If I had a sex resume I'd get tons of jobs.
Ok I love you more. To infumty and beyong.
You know, it's scary to think that someday I might buy a pregnancy test with pride, not at 2am...
Now that Steinbrenner is in heaven he's going to make Jesus cut his hair
I started drinking at around 8.. Started heavily drinking around 815.
She has a tattoo on her inner thigh that's an x with a long dotted line. So after she passed out I signed it. Dunno what else I was supposed to do...
What do you want to swallow. Press 1 whiskey press 2 rum
All you had to say was "damn dude that looks fun, I miss ice fishing." But you sent a picture of poop. Classy
It's a sad day when you can't take off your pants and drink a margarita at work.

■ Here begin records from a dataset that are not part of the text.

(** A slot that [entries] leaves out: its key may not be read, or its
    value steadily resolves to [undefined]. *)
Definition hidden (st : State) (l : loc) (obj : StoreObj) (k : string) : Prop :=
  allowedToRead st l k = Some false ∨
  (steady st (rawValueOf obj k) ∧
   ∃ st1, resolveValue (rawValueOf obj k) st = Some (Returns RUndefined, st1)).

(** A slot that [entries] shows: its key may be read and its value
    steadily resolves to something other than [undefined]. *)
Definition visible (st : State) (l : loc) (obj : StoreObj) (k : string) : Prop :=
  allowedToRead st l k = Some true ∧ steady st (rawValueOf obj k) ∧
  ∃ r st1, resolveValue (rawValueOf obj k) st = Some (Returns r, st1) ∧
           r ≠ RUndefined.

(** In every container on the way along [key :: rest] from [l], the slots
    other than the one the path names are hidden. *)
Fixpoint alone (st : State) (l : loc) (key : string) (rest : list string)
    : Prop :=
  ∃ obj, stores st !! l = Some obj ∧
    (∀ k, k ∈ slot_names obj → k ≠ key → hidden st l obj k) ∧
    match rest with
    | [] => True
    | key' :: rest' =>
        ∀ nested st1,
          resolvedValueAt l key st = Some (Returns (RStore nested), st1) →
          alone st1 nested key' rest'
    end.

(** A fresh store after [write("a", {})]. *)
Definition st_a_obj : State :=
  state_after (write 0 "a" (json (JObj []))) st_empty.

(** *** Definitions for the bulk import *)


(** * Proofs *)

(** A closed decidable statement is settled by evaluating its decision. *)
Ltac evaluated := apply (bool_decide_unpack _); vm_compute; exact I.

(** ** The monad *)

Lemma bind_returns {A B} (m : M A) (k : A -> M B) st a st' :
  m st = Some (Returns a, st') → bind m k st = k a st'.
Proof. unfold bind. by intros ->. Qed.



Lemma bind_gets {A B} (f : State -> option A) (k : A -> M B) st a :
  f st = Some a → bind (gets f) k st = k a st.
Proof. unfold bind, gets. by intros ->. Qed.

Lemma bind_inv {A B} (m : M A) (k : A -> M B) st out st' :
  bind m k st = Some (out, st') →
  (∃ e, m st = Some (Throws e, st') ∧ out = Throws e) ∨
  (∃ a st1, m st = Some (Returns a, st1) ∧ k a st1 = Some (out, st')).
Proof.
  unfold bind. destruct (m st) as [[[a|e] st1]|]; intros H; [right|left|done].
  - by exists a, st1.
  - injection H as <- <-. by exists e.
Qed.

Lemma bind_assoc {A B C} (m : M A) (k : A -> M B) (h : B -> M C) st :
  bind (bind m k) h st = bind m (fun a => bind (k a) h) st.
Proof. unfold bind. by destruct (m st) as [[[a|e] st1]|]. Qed.

(** ** Association lists *)

Lemma assoc_get_set {V} (m : list (string * V)) key value :
  assoc_get (assoc_set m key value) key = Some value.
Proof.
  induction m as [|[k v] m IH]; simpl.
  - by rewrite decide_True.
  - destruct (decide (k = key)) as [->|Hne]; simpl.
    + by rewrite decide_True.
    + by rewrite decide_False.
Qed.

Lemma assoc_get_set_ne {V} (m : list (string * V)) key key' value :
  key ≠ key' → assoc_get (assoc_set m key value) key' = assoc_get m key'.
Proof.
  intros Hne. induction m as [|[k v] m IH]; simpl.
  - by rewrite decide_False.
  - destruct (decide (k = key)) as [->|Hk]; simpl.
    + by rewrite !decide_False.
    + by rewrite IH.
Qed.

Lemma assoc_get_None {V} (m : list (string * V)) key :
  assoc_get m key = None ↔ key ∉ m.*1.
Proof.
  induction m as [|[k v] m IH]; simpl.
  - split; [intros _; apply not_elem_of_nil | done].
  - rewrite not_elem_of_cons. destruct (decide (k = key)) as [->|Hne].
    + split; [done | by intros [? _]].
    + rewrite IH. split; [by intros ? | by intros [_ ?]].
Qed.

Lemma assoc_set_fresh {V} (m : list (string * V)) key value :
  key ∉ m.*1 → assoc_set m key value = m ++ [(key, value)].
Proof.
  induction m as [|[k v] m IH]; simpl; [done|].
  rewrite not_elem_of_cons. intros [Hne Hnotin].
  rewrite decide_False by done. by rewrite IH.
Qed.

Lemma assoc_set_keys_present {V} (m : list (string * V)) key value :
  key ∈ m.*1 → (assoc_set m key value).*1 = m.*1.
Proof.
  induction m as [|[k v] m IH]; cbn [assoc_set].
  - by intros ?%elem_of_nil.
  - destruct (decide (k = key)) as [->|Hne]; [done|].
    rewrite !fmap_cons. intros [?|Hin]%elem_of_cons; [simpl in *; congruence|].
    by rewrite IH.
Qed.

Lemma assoc_has_true {V} (m : list (string * V)) key :
  assoc_has m key = true ↔ key ∈ m.*1.
Proof.
  unfold assoc_has. rewrite bool_decide_eq_true.
  destruct (assoc_get m key) as [v|] eqn:Hget.
  - split; [intros _|by eauto]. destruct (decide (key ∈ m.*1)) as [|Hn]; [done|].
    apply assoc_get_None in Hn. congruence.
  - apply assoc_get_None in Hget. split; [by intros [? [=]] | done].
Qed.

(** ** Paths *)

Lemma split_nonempty path : split path ≠ [].
Proof.
  destruct path as [|c path]; simpl; [done|].
  destruct (decide (c = colon)); [done|]. by destruct (split path).
Qed.

Lemma split_single key : colon_free key = true → split key = [key].
Proof.
  induction key as [|c key IH]; simpl; [done|].
  intros [Hc Hkey]%andb_true_iff. apply negb_true_iff, bool_decide_eq_false in Hc.
  rewrite decide_False by done. by rewrite IH.
Qed.

Lemma split_colon_free path : Forall (fun seg => colon_free seg = true) (split path).
Proof.
  induction path as [|c path IH]; simpl.
  - by constructor.
  - destruct (decide (c = colon)) as [->|Hne].
    + by constructor.
    + destruct (split path) as [|seg segs]; simpl.
      * constructor; [|done]. simpl. by rewrite bool_decide_eq_false_2.
      * inversion IH as [|?? Hseg Hsegs]; subst. constructor; [|done].
        simpl. by rewrite bool_decide_eq_false_2.
Qed.

Lemma split_append seg path :
  colon_free seg = true →
  split (seg +:+ String colon path) = seg :: split path.
Proof.
  induction seg as [|c seg IH]; simpl.
  - done.
  - intros [Hc Hseg]%andb_true_iff.
    apply negb_true_iff, bool_decide_eq_false in Hc.
    rewrite decide_False by done. by rewrite IH.
Qed.

(** Splitting the joined rest of a path gives the rest back. *)
Lemma split_join segs :
  segs ≠ [] → Forall (fun seg => colon_free seg = true) segs →
  split (join segs) = segs.
Proof.
  induction segs as [|seg segs IH]; [done|]. intros _ Hall.
  inversion Hall as [|?? Hseg Hsegs]; subst.
  destruct segs as [|seg' segs].
  - simpl. by apply split_single.
  - change (join (seg :: seg' :: segs))
      with (seg +:+ String colon (join (seg' :: segs))).
    rewrite split_append by done. by rewrite IH.
Qed.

Glow Paint looked great for the Black Light Party last night, Tonight having a glow in the dark Pizza on my arm, not so much.
He's drunk and I'm pain-killer high and we're about to watch fireworks at disney world. It's gonna be fucking magical
He literally cried into his tacos and screamed fuck bitches. Don't know if it was the best, or the worst hook up, ever.
This is like the first time all week I've properly taken my birth control. My ovaries are so stoked I just know it.
By the way I can not feel my vagina. It's like it's asleep. What the hell did you do?
I called him the wrong name all night, yet I still got a ride home from the party and hooked up with the guy. I'm irresistible.